Instructions to follow:
Of the entries below, return only those lines from the line with "Hypothesis Hobject : forall" to the line with "(** ** The [serde_json] crate *)", exactly, both included.

[Data entries]
* * * * * * * * *

(* ===== verification/Json.v ===== *)
(** JSON values as the source handles them: [serde_json::Value], the lookups the
    code performs on it, the field selection [pick_value], the presence test
    [has_present_path], the string and object update helpers, and the canonical
    text [canonical_json] whose SHA-256 goes into the signed claims.

    [serde_json] itself is a parameter: numbers, the parser and the text of
    strings and numbers come from the class [SerdeJson], and what the
    development relies on is stated in [SerdeJsonLaws]. *)

From S2P Require Import Prelude RustStr BTree.

(** * Values *)

#[warnings="-register-all"]
Inductive value (N : Type) :=
  | Null
  | Bool (b : bool)
  | Number (n : N)
  | Str (s : bytes)
  | Array (l : list (value N))
  | Object (m : list (bytes * value N)).
Arguments Null {N}.
Arguments Bool {N} b.
Arguments Number {N} n.
Arguments Str {N} s.
Arguments Array {N} l.
Arguments Object {N} m.

(** Induction with the hypothesis on every element and member. *)
Section ValueInd.
Context {N : Type} (P : value N -> Prop).
Hypothesis Hnull : P Null.
Hypothesis Hbool : forall b, P (Bool b).
Hypothesis Hnumber : forall n, P (Number n).
Hypothesis Hstr : forall s, P (Str s).
Hypothesis Harray : forall l, Forall P l -> P (Array l).
Hypothesis Hobject : forall m, Forall (fun kv => P kv.2) m -> P (Object m).

Fixpoint value_ind' (v : value N) : P v :=
  match v with
  | Null => Hnull
  | Bool b => Hbool b
  | Number n => Hnumber n
  | Str s => Hstr s
  | Array l =>
      Harray l ((fix go (l : list (value N)) : Forall P l :=
        match l with
        | [] => Forall_nil_2 P
        | v :: l => Forall_cons_2 P v l (value_ind' v) (go l)
        end) l)
  | Object m =>
      Hobject m ((fix go (m : list (bytes * value N)) : Forall (fun kv => P kv.2) m :=
        match m with
        | [] => Forall_nil_2 (fun kv => P kv.2)
        | kv :: m => Forall_cons_2 (fun kv => P kv.2) kv m (value_ind' kv.2) (go m)
        end) m)
  end.
End ValueInd.

(** ** The [serde_json] crate *)

Class SerdeJson := {
  number : Type;
  number_as_i64 : number -> option Z;
  number_as_u64 : number -> option Z;
  number_from_i64 : Z -> number;
  number_to_string : number -> bytes;
  (** [serde_json::from_str::<Value>], [None] on a syntax error. *)
  from_str : bytes -> option (value number);
  (** [serde_json::to_string] of a [str]. *)
  quote : bytes -> bytes;
  (** [Display] of a [Value]: the compact serialisation. *)
  to_string : value number -> bytes;
}.

(** The text JSON writers give one byte of a string: the short escapes and
    [\\u00xx] for the other control characters. *)
Definition escape_byte (b : byte) : bytes :=
  match b with
  | Byte.x22 => [Byte.x5c; Byte.x22]
  | Byte.x5c => [Byte.x5c; Byte.x5c]
  | Byte.x08 => "\b"
  | Byte.x09 => "\t"
  | Byte.x0a => "\n"
  | Byte.x0c => "\f"
  | Byte.x0d => "\r"
  | _ => if (bv b <? 32)%Z then "\u00"%bs ++ hex_byte b else [b]
  end.

Lemma escape_table :
  forallb (fun a => diverge (escape_byte a) [Byte.x22]
    && forallb (fun b => Byte.eqb a b || diverge (escape_byte a) (escape_byte b)) all_bytes) all_bytes = true.
Proof. vm_compute. reflexivity. Qed.

Lemma escape_diverge a : diverge (escape_byte a) [Byte.x22] = true /\
  forall b, a <> b -> diverge (escape_byte a) (escape_byte b) = true.
Proof.
  pose proof escape_table as T. rewrite forallb_forall in T.
  specialize (T a (In_all_bytes a)). apply andb_prop in T as [T1 T2].
  split; [done|]. intros b Hne. rewrite forallb_forall in T2.
  specialize (T2 b (In_all_bytes b)). by rewrite (byte_eqb_ne _ _ Hne) in T2.
Qed.

(** Objects hold their keys in increasing order, all the way down: what the
    type [Map = BTreeMap] guarantees of every Rust value. *)
#[warnings="-register-all"]
Inductive wf_value {N} : value N -> Prop :=
  | wf_null : wf_value Null
  | wf_bool b : wf_value (Bool b)
  | wf_number n : wf_value (Number n)
  | wf_str s : wf_value (Str s)
  | wf_array l : Forall wf_value l -> wf_value (Array l)
  | wf_object m : sorted m -> Forall (fun kv => wf_value kv.2) m -> wf_value (Object m).
#[export] Hint Constructors wf_value : poo.

(** A well-formed object. *)
Definition wf_map {N} (m : list (bytes * value N)) : Prop :=
  sorted m /\ Forall (fun kv => wf_value kv.2) m.

(** A byte that can occur in the text of a JSON number. *)
Definition is_number_byte (b : byte) : bool :=
  is_digit b || bool_decide (In b "+-.eE"%bs).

* * * * * * * * *

Solution to the problem:
Hypothesis Hobject : forall m, Forall (fun kv => P kv.2) m -> P (Object m).

Fixpoint value_ind' (v : value N) : P v :=
  match v with
  | Null => Hnull
  | Bool b => Hbool b
  | Number n => Hnumber n
  | Str s => Hstr s
  | Array l =>
      Harray l ((fix go (l : list (value N)) : Forall P l :=
        match l with
        | [] => Forall_nil_2 P
        | v :: l => Forall_cons_2 P v l (value_ind' v) (go l)
        end) l)
  | Object m =>
      Hobject m ((fix go (m : list (bytes * value N)) : Forall (fun kv => P kv.2) m :=
        match m with
        | [] => Forall_nil_2 (fun kv => P kv.2)
        | kv :: m => Forall_cons_2 (fun kv => P kv.2) kv m (value_ind' kv.2) (go m)
        end) m)
  end.
End ValueInd.

(** ** The [serde_json] crate *)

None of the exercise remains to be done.